El enojo por la falta de justicia siguió latente en un país donde la caída del catolicismo ha sido significativa pues mientras en 1995 registraba 74 por ciento de católicos, para 2017 apenas alcanzó 44 por ciento en un panorama en que los “sin religión han alcanzado 25 por ciento según datos del Pew Reserch Center.

Fue la visita del papa Francisco en 2018 lo que hizo que aquel malestar brotara de nueva cuenta exigiéndole respuestas de condena de este y otros casos. La perplejidad de los demandantes no pudo ser mayor. Francisco, pastor que debía acompañar a las víctimas acabó regañando a las víctimas exigiendo pruebas y besando como símbolo de apoyo al obispo emérito Juan Barros. Tal acto fue el punto que desconectó al papa Francisco con la disminuida feligresía chilena que nunca se volcó a las calles como sí sucedió en Perú y Colombia.

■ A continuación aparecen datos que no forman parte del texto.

(** Unwrapping of a value that is [None] when the Python expression raises
    [e] (subscripting None, calling a method of None, a missing key). *)
Definition or_raise {A} (e : exn) (o : option A) : Py A :=
  match o with Some a => mret a | None => raise e end.

Definition lift_sum {A} (r : exn + A) : Py A :=
  match r with inl e => raise e | inr a => mret a end.

(** An effectful call to a collaborator: it is logged, it raises when the
    fault script says so, and otherwise it has its effect on the world. *)
Definition external (c : call) (effect : World → World) : Py unit := λ s,
  let w := with_calls (calls s.2 ++ [c]) s.2 in
  match faults w with
  | Some e :: fs => (Raise e, (s.1, with_faults fs w))
  | None :: fs => (Return (), (s.1, effect (with_faults fs w)))
  | [] => (Return (), (s.1, effect w))
  end.

(** ** The pvc module *)

(** Modelled from the spec: [pvc.get_param(handle, id, ATTR_CURRENT)]
    returns the current value of the parameter and raises AttributeError for
    a parameter the camera does not support; it has no effect. *)
Definition pvc_get_param (h : Z) (id : param) : Py Z :=
  p ← world params; or_raise AttributeError (p !! id).

(** Modelled from the spec: [pvc.set_param(handle, id, value)] makes [value]
    the current value of the parameter, unless the driver rejects the
    call. *)
Definition pvc_set_param (h : Z) (id : param) (value : Z) : Py unit :=
  external (Call_set_param h id value)
           (λ w, with_params (<[id := value]> (params w)) w).

(** Modelled from the spec: [pvc.read_enum(handle, id)] returns the
    name -> value dictionary of an enumerated parameter. *)
Definition pvc_read_enum (h : Z) (id : param) : Py (gmap string Z) :=
  e ← world enums; or_raise AttributeError (e !! id).

(** Modelled from the spec: [pvc.set_exp_modes(handle, mode)] arms the device
    with the composed mode. *)
Definition pvc_set_exp_modes (h : Z) (mode : Z) : Py unit :=
  external (Call_set_exp_modes h mode) id.

(** Modelled from the spec: [pvc.get_frame(...)] is one blocking capture; the
    buffer it returns is named after the position of the call in the log. *)
Definition pvc_get_frame (h x0 x1 bx y0 y1 by_ exp : Z) (mode : option Z)
  : Py frame :=
  n ← world (λ w, length (calls w));
  external (Call_get_frame h x0 x1 bx y0 y1 by_ exp mode) id;;
  mret n.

El pontifice comprendió su error y posteriormente invitó a las víctimas al Vaticano para platicar con ellos y pedirles perdón. Las consecuencias no se dejaron esperar. Los 34 obispos de la Conferencia Episcopal presentaron su renuncia por el errático manejo de los casos, renuncia sorpresiva para el mundo católico pero no efectiva aún en la estructura eclesiástica pues al parecer es más un golpe mediático efectista que una respuesta real al problema.

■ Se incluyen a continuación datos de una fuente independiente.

(** * maslibpy: the prompt-based reasoning loop

    A shallow embedding of [maslibpy/reasoning/prompt_based.py]
    (class [PromptBased]: [invoke], [update_chat_history], [generate],
    [grade], [critique]) and the properties of its generate / critique /
    grade loop.

    Conventions of the embedding.
    - Python [str] values are [string]s; [lower] and [strip] act on the
      ASCII range (every token the program looks for is ASCII).
    - Python objects the program inspects with [isinstance], [hasattr] or
      truthiness are values of [PyVal].
    - A Python function that mutates [agent.messages], calls a backend or
      raises is a computation in the monad [M]: a state transformer that
      returns [Ok v] or [Err e].  The state is kept on both outcomes, as a
      Python exception leaves the heap as it was when raised.
    - The language-model backend is outside the program: it is a field of
      the class [Environment], a transition function on an abstract
      [World].  The class [LLM] of [maslibpy/llm/llm.py] is one backend:
      its [invoke] takes the messages only, so the three-argument call of
      [generate] raises a [TypeError] there, which is a reply [BRaise].
    - [print] and the progress bar of [tqdm] are left out, but for the
      event [EEpoch] that marks each iteration [tqdm] hands to the loop;
      directory creation and the file write are logged and succeed.
    - The [query] a function receives is the caller's query object, a
      value built for the call, or the list [agent.messages] itself
      ([QueryArg]); in a run of [invoke] the caller's query is an object
      of its own. *)

From Stdlib Require Import String Ascii List ZArith Lia Bool Arith.
From Stdlib Require Import DecimalString.
Import ListNotations.

Open Scope string_scope.
Open Scope list_scope.

(* ================================================================= *)
(** ** Python strings *)


Definition nl : string := String (ascii_of_nat 10) EmptyString.
Definition dquote : string := String (ascii_of_nat 34) EmptyString.

(** [s[n:]] for a natural [n]. *)
Fixpoint drop (n : nat) (s : string) : string :=
  match n, s with
  | O, _ => s
  | S _, EmptyString => EmptyString
  | S n', String _ s' => drop n' s'
  end.

(** [sub in s]. *)
Fixpoint contains (sub s : string) : bool :=
  prefix sub s ||
  match s with
  | EmptyString => false
  | String _ s' => contains sub s'
  end.

(** [s.rfind(sub)]: the highest index at which [sub] starts. *)
Fixpoint rfind_nat (sub s : string) : option nat :=
  match s with
  | EmptyString => if prefix sub s then Some 0 else None
  | String _ s' =>
      match rfind_nat sub s' with
      | Some i => Some (S i)
      | None => if prefix sub s then Some 0 else None
      end
  end.

Definition rfind (s sub : string) : Z :=
  match rfind_nat sub s with
  | Some i => Z.of_nat i
  | None => (-1)%Z
  end.

(** [s[start:]] with Python's treatment of negative and large bounds. *)
Definition slice_from (s : string) (start : Z) : string :=
  let len := Z.of_nat (String.length s) in
  let lo := if (start <? 0)%Z then Z.max 0 (len + start) else Z.min start len in
  drop (Z.to_nat lo) s.

Definition lower_char (c : ascii) : ascii :=
  let n := nat_of_ascii c in
  if ((65 <=? n) && (n <=? 90))%nat then ascii_of_nat (n + 32) else c.

(** [s.lower()]. *)
Fixpoint lower (s : string) : string :=
  match s with
  | EmptyString => EmptyString
  | String c s' => String (lower_char c) (lower s')
  end.

(** The characters [str.strip()] removes. *)
Definition is_space (c : ascii) : bool :=
  let n := nat_of_ascii c in
  (((9 <=? n) && (n <=? 13)) || ((28 <=? n) && (n <=? 32)))%nat.

Fixpoint lstrip (s : string) : string :=
  match s with
  | EmptyString => EmptyString
  | String c s' => if is_space c then lstrip s' else s
  end.

Fixpoint rstrip (s : string) : string :=
  match s with
  | EmptyString => EmptyString
  | String c s' =>
      match rstrip s' with
      | EmptyString => if is_space c then EmptyString else String c EmptyString
      | r => String c r
      end
  end.

(** [s.strip()]. *)
Definition strip (s : string) : string := rstrip (lstrip s).

(** [s.split(sep)] for a one-character separator. *)
Fixpoint split (sep : ascii) (s : string) : list string :=
  match s with
  | EmptyString => [EmptyString]
  | String c s' =>
      if Ascii.eqb c sep then EmptyString :: split sep s'
      else match split sep s' with
           | h :: t => String c h :: t
           | [] => [String c EmptyString]
           end
  end.

(** [s * n]. *)
Fixpoint repeat (s : string) (n : nat) : string :=
  match n with
  | O => EmptyString
  | S n' => s ++ repeat s n'
  end.

(** [str(n)] for a non-negative integer. *)
Definition of_nat (n : nat) : string := NilZero.string_of_uint (Nat.to_uint n).

(* ================================================================= *)
(** ** Python values and exceptions *)

(** The values the program tells apart with [isinstance], [hasattr], [in]
    and truthiness: [None], booleans, strings, lists, dicts, instances of
    [GradeNode] and of the two message classes. *)
#[warnings="-register-all"]
Inductive PyVal : Type :=
| PyNone
| PyBool (b : bool)
| PyStr (s : string)
| PyList (items : list PyVal)
| PyDict (entries : list (string * PyVal))
| PyGradeNode (status : bool)
| PyUserMessage (role : string) (content : PyVal)
| PyAIMessage (role : string) (content : PyVal).

(** Modelled from the spec: the message classes [UserMessage] and
    [AIMessage] ([maslibpy.messages.user], [maslibpy.messages.assistant],
    not among the sources) are role + content records; their constructors
    store the content they are given, with role [user] and [assistant]
    when none is passed, and neither class is a subclass of the other. *)
Definition UserMessage (content : PyVal) : PyVal := PyUserMessage "user" content.
Definition AIMessage (content : PyVal) : PyVal := PyAIMessage "assistant" content.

Es en este panorama que surge otro escándalo. Una organización discreta denominada “La Familia”, compuesta por 14 sacerdotes de la ciudad de Rancagua fue denunciada por investigaciones periodisticas demostrando que los pederastas no son lobos solitarios sino parte de un entramado de componendas y encubrimientos que afectan la estructura religiosa. “La Familia” es una cofradía cuyo único fin es el placer a través del sometimiento de las víctimas. ¿No se dieron cuenta los superiores religiosos de tal actividad? ¿No fueron capaces de escuchar a las víctimas cuando ya había voces denunciado tales casos? ¿Fue necesario que un medio de comunicación se infiltrará para mostrar publicamente cómo operaban? La Familia deja mal parado al Consejo que la Iglesia chilena había creado en 2011, y evidenció lo limitado de la cruzada del Vaticano contra este tipo de delitos.

 Chile en todo caso será la caída de Constantinopla del papa Francisco. La pederastia es un tema que no puede quedar en el ámbito religioso, antes bien tendrá que ser juzgado por instancias judiciales civiles. Pero el riesgo para la Iglesia es grande pues permitir que un poder profano se adentre en las estructuras clericales es ceder un control de más de 2000 años que le han permitido pervivir hasta ahora.

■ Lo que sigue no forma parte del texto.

Definition _pick_node (root : addr) : M (option addr) :=
  fun s => pick_node_fuel (heap_fuel s) root s.

(** [mutated_tree->root = replace_node;] *)
Definition set_root (tree : tree_ptr) (r : addr) : M unit :=
  tr <- load_tree tree ;;
  store_tree tree (Tree (Some r) (depth tr) (data_buf tr) (data_len tr)).

(** [gen_funcs[node->id]] followed by the call through the pointer: reading
    past the table and calling [NULL] are undefined behaviour. *)
Definition dispatch (nid : N) : M gen_func_t :=
  match gen_funcs !! N.to_nat nid with
  | Some (Some gen_func) => ret gen_func
  | _ => fault
  end.

(** The tail of [random_mutation], from the [if (!parent)] on. *)
Definition splice (mutated_tree : tree_ptr) (node : addr)
    (par : option addr) (replace_node : addr) : M tree_ptr :=
  match par with
  | None =>
      node_free node ;;;
      set_root mutated_tree replace_node ;;;
      ret mutated_tree
  | Some p =>
      node_replace_subnode p node replace_node ;;;
      node_free node ;;;
      ret mutated_tree
  end.

(** [tree_t *random_mutation(tree_t *tree)].  With a [NULL] root both ways
    through [_pick_node] end in a dereference of [NULL]. *)
Definition random_mutation (tree : tree_ptr) : M tree_ptr :=
  mutated_tree <- tree_clone tree ;;
  mt <- load_tree mutated_tree ;;
  match root mt with
  | None => fault
  | Some rt =>
      picked <- _pick_node rt ;;
      let node := match picked with Some n => n | None => rt end in
      nd <- load node ;;
      let par := parent nd in
      r <- random ;;
      set_max_depth (Z.of_N (r mod 15) + 1) ;;;
      gen_func <- dispatch (id nd) ;;
      replace_node <- gen_func 0%Z ;;
      splice mutated_tree node par replace_node
  end.

(** * Specification vocabulary *)

(** ** Invariants of a tree *)

(** The structural content of the tree under a node of the store: a node
    that carries a value is a terminal, any other node a non-terminal with
    the content of its children.  [None] when a pointer dangles or the walk
    runs out of fuel. *)
Fixpoint shape_fuel (fuel : nat) (s : state) (a : addr) : option shape :=
  match fuel with
  | O => None
  | S k =>
      nd ← node_at s a;
      match val_buf nd with
      | Some value => Some (Leaf (id nd) value)
      | None =>
          kids ← mapM (shape_fuel k s) (subnodes nd);
          Some (Inner (id nd) kids)
      end
  end.

Definition shape_at (s : state) (a : addr) : option shape :=
  shape_fuel (heap_fuel s) s a.

(** The root node of a tree object. *)
Definition root_of (s : state) (t : tree_ptr) : option addr :=
  tr ← tree_at s t; root tr.

(** A terminal node carries a value. *)
Definition is_terminal (nd : node_t) : bool :=
  match val_buf nd with Some _ => true | None => false end.

(** The size invariant at one node: its [non_term_size] is 1 if it is a
    non-terminal, 0 otherwise, plus the [non_term_size] of its children. *)
Definition size_invariant_at (s : state) (a : addr) : Prop :=
  ∃ nd kids,
    node_at s a = Some nd ∧
    Forall2 (λ c k, node_at s c = Some k) (subnodes nd) kids ∧
    non_term_size nd =
      (if is_terminal nd then 0 else 1) + foldr N.add 0 (non_term_size <$> kids).

(** The parent invariant at one node: each of its children points back to
    it. *)
Definition parent_wired_at (s : state) (a : addr) : Prop :=
  ∃ nd, node_at s a = Some nd ∧
        ∀ c, c ∈ subnodes nd → ∃ k, node_at s c = Some k ∧ parent k = Some a.

(** [x] is a descendant of [root]: a child, or a descendant of a child. *)
Inductive descendant (s : state) : addr → addr → Prop :=
| descendant_child root nd x :
    node_at s root = Some nd → x ∈ subnodes nd → descendant s root x
| descendant_deeper root nd c x :
    node_at s root = Some nd → c ∈ subnodes nd → descendant s c x →
    descendant s root x.

(** The structure under [a] is a tree of live nodes of height at most
    [h]. *)
Fixpoint tree_within (s : state) (h : nat) (a : addr) : Prop :=
  match h with
  | O => False
  | S h' =>
      ∃ nd, node_at s a = Some nd ∧ Forall (tree_within s h') (subnodes nd)
  end.

(** ** Runs from program start *)

(** The state at program start: nothing allocated, [max_depth] at its
    initializer [-1]; [src] is what [random()] is going to return. *)
Definition boot (src : nat → N) : state := State [] [] (-1) src 0.

(** A stream of draws given by its first elements, 0 afterwards. *)
Definition draws (l : list N) : nat → N := λ n, default 0 (l !! n).

(** [gen_init__()] followed by one [random_mutation] of the tree it
    returns. *)
Definition first_mutation : M tree_ptr :=
  tree <- gen_init__ ;; random_mutation tree.

(** The same, followed by a [random_mutation] of the mutated tree. *)
Definition second_mutation : M tree_ptr :=
  tree <- first_mutation ;; random_mutation tree.

(** Draws that make [first_mutation] build the tree [START -> JSON ->
    ELEMENT -> (WS, VALUE, WS)] with [max_depth] 2, and a mutation of that
    tree skip the root and pick the [JSON] node. *)
Definition sample_draws : nat → N := draws [0; 1; 1; 0; 0; 0; 0; 0; 0; 0; 1].

(** The state in which [random_mutation] calls the generator: the draw at
    the current position has been consumed and has set [max_depth]. *)
Definition with_depth_drawn (s : state) : state :=
  State (nodes s) (trees s)
        (Z.of_N (rand_src s (rand_pos s) mod 15) + 1)
        (rand_src s) (S (rand_pos s)).

(** ** Effects on the stores *)

(** [s'] has the trees, the depth bound and the random stream of [s]. *)
Definition same_env (s s' : state) : Prop :=
  trees s' = trees s ∧ max_depth s' = max_depth s ∧ rand_src s' = rand_src s.

(** The node store has not shrunk and its cells below [n] are untouched. *)
Definition keeps_below (n : nat) (s s' : state) : Prop :=
  (length (nodes s) ≤ length (nodes s'))%nat ∧
  ∀ b, (b < n)%nat → nodes s' !! b = nodes s !! b.

(** What a call of the generator of rule [r] guarantees: the node it returns
    is the first cell it allocated, it carries the id of [r] and no parent,
    and nothing that existed before the call has been written. *)
Definition gen_post (r : rule) (s : state) (a : addr) (s' : state) : Prop :=
  a = length (nodes s) ∧ same_env s s' ∧ keeps_below a s s' ∧
  ∃ nd, node_at s' a = Some nd ∧ id nd = rule_id r ∧ parent nd = None.

(** The cells [lo .. hi) of the node store are laid out in allocation
    order: every one is live and its children lie after it, before [hi]. *)
Definition closed_region (lo hi : nat) (s : state) : Prop :=
  ∀ a nd, (lo ≤ a < hi)%nat → node_at s a = Some nd →
          Forall (λ c, (a < c < hi)%nat) (subnodes nd).

(** The cells [copy .. hi) hold a tree rooted at [copy] as [node_clone]
    builds it: every cell is live, its children lie after it, and it is
    listed among the children of the cell its [parent] names, the root having
    the parent [par]. *)
Definition clone_region (par : option addr) (copy hi : nat) (s : state)
    : Prop :=
  (copy < hi)%nat ∧
  ∀ a, (copy ≤ a < hi)%nat →
    ∃ nd, node_at s a = Some nd ∧
          Forall (λ c, (a < c < hi)%nat) (subnodes nd) ∧
          (a = copy → parent nd = par) ∧
          (a ≠ copy → ∃ p ndp, parent nd = Some p ∧ (copy ≤ p < a)%nat ∧
                               node_at s p = Some ndp ∧ a ∈ subnodes ndp).

(** What [node_clone] guarantees: the clone occupies the cells from [copy]
    to the end of the store, and nothing older is written. *)
Definition clone_post (par : option addr) (s : state) (copy : addr)
    (s' : state) : Prop :=
  copy = length (nodes s) ∧ same_env s s' ∧ rand_pos s' = rand_pos s ∧
  keeps_below copy s s' ∧ clone_region par copy (length (nodes s')) s'.

(** From [s] to [s'] some cells of [lo .. hi) were freed and nothing else
    happened. *)
Definition frees_within (lo hi : nat) (s s' : state) : Prop :=
  same_env s s' ∧ rand_pos s' = rand_pos s ∧
  length (nodes s') = length (nodes s) ∧
  ∀ a, nodes s' !! a = nodes s !! a ∨
       ((lo ≤ a < hi)%nat ∧ nodes s' !! a = Some None).

(** The writes of a successful [node_replace_subnode], at the owner [p] of
    the slot [i]. *)
Definition replace_writes (p : addr) (i : nat) (new : addr) (s s' : state)
    : Prop :=
  ∃ s1,
    modify (λ r, Node (id r) (recursion_edge_size r) (non_term_size r)
                      (val_buf r) (val_len r) (parent r)
                      (<[i := new]> (subnodes r))) p s = Ret tt s1 ∧
    set_parent new (Some p) s1 = Ret tt s'.

(** ** Generated trees *)

(** [n] increments of a [size_t] counter. *)
Definition bump (n : nat) (x : N) : N := Nat.iter n (λ y, size_add y 1) x.

(** The statement groups that call a generator, and those that also count a
    recursion edge. *)
Definition is_sub (sym : symbol) : bool :=
  match sym with Lit _ _ => false | Sub _ | SubRec _ => true end.

Definition is_rec (sym : symbol) : bool :=
  match sym with SubRec _ => true | Lit _ _ | Sub _ => false end.

Definition count {A} (p : A → bool) (l : list A) : nat :=
  length (List.filter p l).

(** The child [c] is what the statement group [sym] stored: a childless
    leaf of type [TERM_NODE] holding the first [n] bytes of the literal, or
    a node of the type of the rule whose generator was called. *)
Definition sym_child (s : state) (sym : symbol) (c : addr) : Prop :=
  ∃ k, node_at s c = Some k ∧
    match sym with
    | Lit str n =>
        id k = TERM_NODE ∧ val_buf k = Some (take (N.to_nat n) str) ∧
        val_len k = n ∧ subnodes k = []
    | Sub r | SubRec r => id k = rule_id r
    end.

(** A node as the generated code leaves it: a literal leaf; or the node of
    some rule, which past the depth bound holds an entry of the rule's pool
    and otherwise the children of one case of the rule's [switch], with the
    two counters incremented once per generated child and once per
    recursion edge.  In every case the node has no parent. *)
Definition generated_node (s : state) (nd : node_t) : Prop :=
  parent nd = None ∧
  ((id nd = TERM_NODE ∧ is_Some (val_buf nd) ∧ subnodes nd = [] ∧
    recursion_edge_size nd = 0 ∧ non_term_size nd = node_create_size)
   ∨ ∃ r, id nd = rule_id r ∧
       ((∃ i str, pool (body_of r) !! i = Some str ∧ val_buf nd = Some str ∧
                  val_len nd = N.of_nat (length str) ∧ subnodes nd = [] ∧
                  recursion_edge_size nd = 0 ∧
                  non_term_size nd = node_create_size)
        ∨ (val_buf nd = None ∧
           ∃ syms, syms ∈ cases (body_of r) ∧
                   Forall2 (sym_child s) syms (subnodes nd) ∧
                   recursion_edge_size nd = bump (count is_rec syms) 0 ∧
                   non_term_size nd =
                     bump (count is_sub syms) node_create_size))).

(** The cells [lo .. hi) hold generated nodes, each with its children after
    it. *)
Definition gen_region (lo hi : nat) (s : state) : Prop :=
  ∀ x, (lo ≤ x < hi)%nat →
    ∃ nd, node_at s x = Some nd ∧
          Forall (λ c, (x < c < hi)%nat) (subnodes nd) ∧
          generated_node s nd.

(** The structure under [a] is a derivation of rule [r] of height at most
    [h], leaves included: a pool leaf of [r], or the children of one case
    of [r], literal leaves for its literals and derivations of the rules it
    names. *)
Fixpoint derives (s : state) (h : nat) (r : rule) (a : addr) : Prop :=
  match h with
  | O => False
  | S h' =>
      ∃ nd, node_at s a = Some nd ∧ id nd = rule_id r ∧
        ((∃ str, str ∈ pool (body_of r) ∧ val_buf nd = Some str ∧
                 val_len nd = N.of_nat (length str) ∧ subnodes nd = [])
         ∨ (val_buf nd = None ∧
            ∃ syms, syms ∈ cases (body_of r) ∧
              Forall2 (λ sym c,
                         match sym with
                         | Lit str _ =>
                             (0 < h')%nat ∧
                             ∃ k, node_at s c = Some k ∧ id k = TERM_NODE ∧
                                  val_buf k = Some str ∧
                                  val_len k = N.of_nat (length str) ∧
                                  subnodes k = []
                         | Sub r' | SubRec r' => derives s h' r' c
                         end) syms (subnodes nd)))
  end.

(** The children of a node that are non-terminals, and those of the node's
    own type. *)
Definition non_term_child (s : state) (c : addr) : bool :=
  match node_at s c with
  | Some k => negb (id k =? TERM_NODE)
  | None => false
  end.

Definition same_type_child (s : state) (nd : node_t) (c : addr) : bool :=
  match node_at s c with
  | Some k => id k =? id nd
  | None => false
  end.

Para Francisco es una gran paradoja: hacer justicia a las víctimas a costa de minar su figura, pues al ceder el tema al ámbito civil se expone aún más al ataque de los ultraconservadores. El otro camino es cerrar las puertas y traicionar su pontificado en aras de mantener el control sobre una organización que cada día ve cómo su feligresía va  en descenso.

Para la clase política chilena también representa una paradoja. Hacer justicia contra un aliado que siempre ha apoyado a las élites y ahora más que nunca al gobierno de Piñeira o dejar pasar las cosas con el enojo de las víctimas que demandarán tales actos a través de movilizarse en las calles y manifestar su descontento en las urnas.